Et bien, malgré les deux années qui séparent ces deux sorties, il faut croire que TSO ne cherche pas à aller au-delà de ce qu’ils ont déjà prouvé.
Du coup, si vous possédiez déjà “Christmas Eve & other stories”, pas la peine de vous procurer The Christmas Attic, car il s’agit bien franchement de la même chose.

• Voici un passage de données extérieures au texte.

(** * Mordecai API: the tenant-scoped authorization core

    A shallow embedding of the membership model (OrganizationUser), the
    organization model (Organization) and the tenant middleware, followed by
    the properties of the specification that were checked against them.

    Conventions of the embedding.
    - A JavaScript object used as a dictionary is a [gmap string _]: the map
      holds the object's own enumerable properties.  Reading a property goes
      through [js_get], which falls back to [Object.prototype] the way a
      property read on an object literal does.
    - The built-in objects are as the language defines them: no code has
      written to [Object.prototype] or to a built-in function.  A write of
      the modelled code that lands on a built-in ends the modelled run
      ([None]).
    - [null] and [undefined] are [None] where the code only tests truthiness.
    - Asynchronous store queries are functions of an explicit table (a list
      of rows); a loop around such a query takes a fuel argument that bounds
      the number of iterations, and [None] means the fuel ran out. *)

From stdpp Require Import base option list strings gmap fin_maps.
From Stdlib Require Import ZArith Lia Ascii DecimalString DecimalNat.

#[local] Set Warnings "-clear-no-such-hyp".
Local Open Scope string_scope.
Local Open Scope nat_scope.

(** ** JavaScript values that occur in a permission map *)

Module Js.

(** What one cell of a JSONB permission map may hold. *)
Inductive cell : Type :=
| CNull
| CBool (b : bool)
| CNum (n : Z)
| CStr (s : string).

#[global] Instance cell_eq_dec : EqDecision cell.
Proof. solve_decision. Defined.

(** [c === true], where [None] is [undefined]. *)
Definition strict_eq_true (c : option cell) : bool :=
  match c with
  | Some (CBool true) => true
  | _ => false
  end.

(** The own properties of [Object.prototype]; every object literal and
    every parsed JSON object inherits them. *)
Definition Object_prototype_keys : list string :=
  [ "constructor"; "__defineGetter__"; "__defineSetter__"; "hasOwnProperty";
    "__lookupGetter__"; "__lookupSetter__"; "isPrototypeOf";
    "propertyIsEnumerable"; "toString"; "valueOf"; "__proto__";
    "toLocaleString" ].

(** The outcome of the property read [o[k]] on a plain object. *)
Inductive prop (A : Type) : Type :=
| Own (v : A)               (* an own property *)
| Inherited (name : string) (* a built-in found on Object.prototype *)
| Undefined.
Arguments Own {A} v.
Arguments Inherited {A} name.
Arguments Undefined {A}.

Definition js_get {A} (o : gmap string A) (k : string) : prop A :=
  match o !! k with
  | Some v => Own v
  | None => if bool_decide (k ∈ Object_prototype_keys) then Inherited k else Undefined
  end.

(** The assignment [o[k] = v] on a plain object.  [__proto__] is an
    accessor inherited from [Object.prototype]: unless the object has an own
    property of that name, the assignment runs the setter, which ignores a
    value that is not an object, and no property is created. *)
Definition js_set {A} (o : gmap string A) (k : string) (v : A) : gmap string A :=
  if String.eqb k "__proto__" && bool_decide (o !! k = None) then o
  else <[k := v]> o.

(** What a method that answers with a boolean does: it returns, or it
    throws. *)
Inductive answer : Type :=
| Returns (b : bool)
| Throws (name message : string).
Coercion Returns : bool >-> answer.

#[global] Instance answer_eq_dec : EqDecision answer.
Proof. solve_decision. Defined.

(** On a built-in function the reads of [caller] and [arguments] run the
    accessors of [Function.prototype], which throw. *)
Definition restricted_properties : list string := [ "caller"; "arguments" ].

Definition poison_pill : answer :=
  Throws "TypeError"
    "'caller', 'callee', and 'arguments' properties may not be accessed on strict mode functions or the arguments objects for calls to them".

(** The methods that every function inherits from [Function.prototype]. *)
Definition Function_prototype_methods : list string :=
  [ "apply"; "bind"; "call"; "toString"; "constructor" ].

(** The static methods of the [Object] constructor (ECMAScript 2022). *)
Definition Object_static_methods : list string :=
  [ "assign"; "create"; "defineProperties"; "defineProperty"; "entries";
    "freeze"; "fromEntries"; "getOwnPropertyDescriptor";
    "getOwnPropertyDescriptors"; "getOwnPropertyNames";
    "getOwnPropertySymbols"; "getPrototypeOf"; "hasOwn"; "is";
    "isExtensible"; "isFrozen"; "isSealed"; "keys"; "preventExtensions";
    "seal"; "setPrototypeOf"; "values" ].

(** What the read [b[k]] gives when [b] is the built-in found under the
    inherited name [name]: it throws, it gives a function, or it gives
    something else ([undefined], [null], a number, a string or the object
    [Object.prototype]), none of whose properties is [true] and none of
    whose reads throws.  Under [__proto__] the built-in is
    [Object.prototype]; under every other inherited name it is a function
    ([Object] under [constructor]).  The built-ins are read as the language
    defines them: a run of the modelled code in which a write lands on one
    of them ends there (see [set_true]), so no later read sees it. *)
Inductive builtin_read : Type := ReadThrows | ReadFunction | ReadOther.

Definition builtin_get (name k : string) : builtin_read :=
  if String.eqb name "__proto__" then
    if bool_decide (k ∈ Object_prototype_keys) && negb (String.eqb k "__proto__")
    then ReadFunction else ReadOther
  else if bool_decide (k ∈ restricted_properties) then ReadThrows
  else if bool_decide (k ∈ Function_prototype_methods)
          || bool_decide (k ∈ Object_prototype_keys)
          || (String.eqb name "constructor" && bool_decide (k ∈ Object_static_methods))
  then ReadFunction
  else ReadOther.

(** [f[action] === true] for a built-in function [f]. *)
Definition function_allows (action : string) : answer :=
  if bool_decide (action ∈ restricted_properties) then poison_pill else Returns false.

(** [b[action] === true] for the built-in [b] found under the inherited
    name [name]. *)
Definition builtin_allows (name action : string) : answer :=
  match builtin_get name action with
  | ReadThrows => poison_pill
  | _ => Returns false
  end.

(** [b[resource]], the guard [if (!resourcePerms) return false], and
    [resourcePerms[action] === true], for the built-in [b] found under the
    inherited name [name]. *)
Definition builtin_permission (name resource action : string) : answer :=
  match builtin_get name resource with
  | ReadThrows => poison_pill
  | ReadFunction => function_allows action
  | ReadOther => Returns false
  end.

(** Truthiness of a string: only the empty string is falsy. *)
Definition truthy_str (s : string) : bool := negb (String.eqb s "").

(** Truthiness of a possibly absent string ([null], [undefined], or a string). *)
Definition truthy (s : option string) : bool :=
  match s with
  | Some s => truthy_str s
  | None => false
  end.

End Js.
Import Js.

(** ** The membership model (OrganizationUser) *)

(** The action map of one resource, and a whole permission map. *)
Abbreviation actions := (gmap string cell).
Abbreviation permission_map := (gmap string (gmap string cell)).

(** An object-valued JavaScript value: a permission map, or one of the
    built-ins that a property read can reach through the prototype chain,
    named by the inherited property under which it is found (the [Object]
    constructor under [constructor], [Object.prototype] under [__proto__],
    ...).  A built-in has no own enumerable property. *)
Inductive value : Type :=
| VObj (o : permission_map)
| VBuiltin (name : string).

#[global] Instance value_eq_dec : EqDecision value.
Proof. solve_decision. Defined.

(** [Object.keys(v)] yields the keys of [own_props v]; [{ ...v }] is a fresh
    object with exactly these properties. *)
Definition own_props (v : value) : permission_map :=
  match v with
  | VObj o => o
  | VBuiltin _ => ∅
  end.

Definition T : cell := CBool true.
Definition F : cell := CBool false.

Definition users_perms (read write delete invite : cell) : actions :=
  {[ "read" := read; "write" := write; "delete" := delete; "invite" := invite ]}.
Definition organizations_perms (read write delete settings : cell) : actions :=
  {[ "read" := read; "write" := write; "delete" := delete; "settings" := settings ]}.
Definition reports_perms (read write export : cell) : actions :=
  {[ "read" := read; "write" := write; "export" := export ]}.
Definition billing_perms (read write : cell) : actions :=
  {[ "read" := read; "write" := write ]}.
Definition api_perms (read write : cell) : actions :=
  {[ "read" := read; "write" := write ]}.

Definition table (users organizations reports billing api : actions) : permission_map :=
  {[ "users" := users; "organizations" := organizations; "reports" := reports;
     "billing" := billing; "api" := api ]}.

(** The [defaultValue] of the [permissions] column: every cell [false]. *)
Definition permissions_defaultValue : permission_map :=
  table (users_perms F F F F) (organizations_perms F F F F)
        (reports_perms F F F) (billing_perms F F) (api_perms F F).

(** The [defaultValue] of the [role] column. *)
Definition role_defaultValue : string := "employee".

Definition owner_table : permission_map :=
  table (users_perms T T T T) (organizations_perms T T T T)
        (reports_perms T T T) (billing_perms T T) (api_perms T T).
Definition admin_table : permission_map :=
  table (users_perms T T T T) (organizations_perms T T F T)
        (reports_perms T T T) (billing_perms T F) (api_perms T T).
Definition manager_table : permission_map :=
  table (users_perms T T F T) (organizations_perms T F F F)
        (reports_perms T T T) (billing_perms F F) (api_perms T F).
Definition employee_table : permission_map :=
  table (users_perms T F F F) (organizations_perms T F F F)
        (reports_perms T F F) (billing_perms F F) (api_perms F F).
Definition viewer_table : permission_map :=
  table (users_perms T F F F) (organizations_perms T F F F)
        (reports_perms T F F) (billing_perms F F) (api_perms F F).
Definition guest_table : permission_map :=
  table (users_perms F F F F) (organizations_perms T F F F)
        (reports_perms F F F) (billing_perms F F) (api_perms F F).

(** The object literal [rolePermissions] of [getRolePermissions]. *)
Definition rolePermissions : gmap string permission_map :=
  {[ "owner" := owner_table; "admin" := admin_table; "manager" := manager_table;
     "employee" := employee_table; "viewer" := viewer_table; "guest" := guest_table ]}.

(** [OrganizationUser.getRolePermissions]:
    [return rolePermissions[role] || rolePermissions.guest].
    The argument is the property key that [role] converts to.  Objects and
    built-in functions are truthy, so the fallback is taken only when the
    read yields [undefined]. *)
Definition getRolePermissions (role : string) : value :=
  match js_get rolePermissions role with
  | Own t => VObj t
  | Inherited name => VBuiltin name
  | Undefined => VObj guest_table
  end.

(** A thrown [Error]. *)
Inductive exn : Type :=
| Error (message : string).

Module OrganizationUser.

(** One row of [organization_users]; [deletedAt] is the soft-delete marker
    of the paranoid table.  [permissions] is [None] for [null]/[undefined]. *)
Record t : Type := mk {
  id : string;
  userId : string;
  organizationId : string;
  role : string;
  permissions : option value;
  isActive : bool;
  deletedAt : option Z;
}.

Definition set_role (orgUser : t) (r : string) : t :=
  mk orgUser.(id) orgUser.(userId) orgUser.(organizationId) r
     orgUser.(permissions) orgUser.(isActive) orgUser.(deletedAt).

Definition set_permissions (orgUser : t) (p : option value) : t :=
  mk orgUser.(id) orgUser.(userId) orgUser.(organizationId) orgUser.(role)
     p orgUser.(isActive) orgUser.(deletedAt).

Definition set_deletedAt (orgUser : t) (d : option Z) : t :=
  mk orgUser.(id) orgUser.(userId) orgUser.(organizationId) orgUser.(role)
     orgUser.(permissions) orgUser.(isActive) d.

(** [resourcePerms[action] === true] after the guard [if (!resourcePerms)].
    An inherited built-in is truthy; the read of [action] on it is that of
    [builtin_allows]. *)
Definition resource_allows (resourcePerms : prop actions) (action : string) : answer :=
  match resourcePerms with
  | Undefined => Returns false
  | Inherited name => builtin_allows name action
  | Own acts =>
      Returns match js_get acts action with
              | Own c => strict_eq_true (Some c)
              | Inherited _ => false
              | Undefined => false
              end
  end.

(** [OrganizationUser.prototype.hasPermission]. *)
Definition hasPermission (this : t) (resource action : string) : answer :=
  match default (VObj ∅) this.(permissions) with
  | VObj permissions => resource_allows (js_get permissions resource) action
  | VBuiltin name => builtin_permission name resource action
  end.

(** The assignment [permissions[resource][action] = true] on a map whose
    nested objects are its own.  [None]: the object reached through
    [permissions[resource]] is a built-in shared by the whole process (or
    the read gave [undefined]); the write leaves the map. *)
Definition set_true (permissions : permission_map) (resource action : string)
  : option permission_map :=
  match js_get permissions resource with
  | Own acts => Some (<[resource := js_set acts action T]> permissions)
  | Inherited _ => None
  | Undefined => None
  end.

Oui, TSO c’est du fort, du lourd, du métal accordé aux sons de superbes orchestres symphoniques (auxquels s’ajoutent les choeurs d’enfants? oui, ce sont vos éternelles ballades de Noël). Mais voilà, du coup, après deux ans, ils sortent une suite aussi bonne que le premier opus mais pas meilleure. Juste la même chose. Aucun renouveau, ils sont fidèles à ce qu’ils font de mieux.
Donc ce second album est à conseiller en combinaison avec le premier, car ils sont franchement équivalents.
Alors oui, The Ghosts of Christmas Eve introduit bien l’album avec des sons impressionnants, puis les mélodies s’accordent à merveille sur The March Of The Kings / Hark The Herald Angel ou encore la surprenante Appalachian Snowfall.
Mais bien franchement ce second album n’est qu’une pale copie du premier, moins l’extraordinaire titre Sarajevo 12/24 (Carol of the Bells). Donc finalement, je vous conseillerai de vous en reporter au premier album de TSO et d’en rester là, pour passer directement à Beethoven’s Last Night?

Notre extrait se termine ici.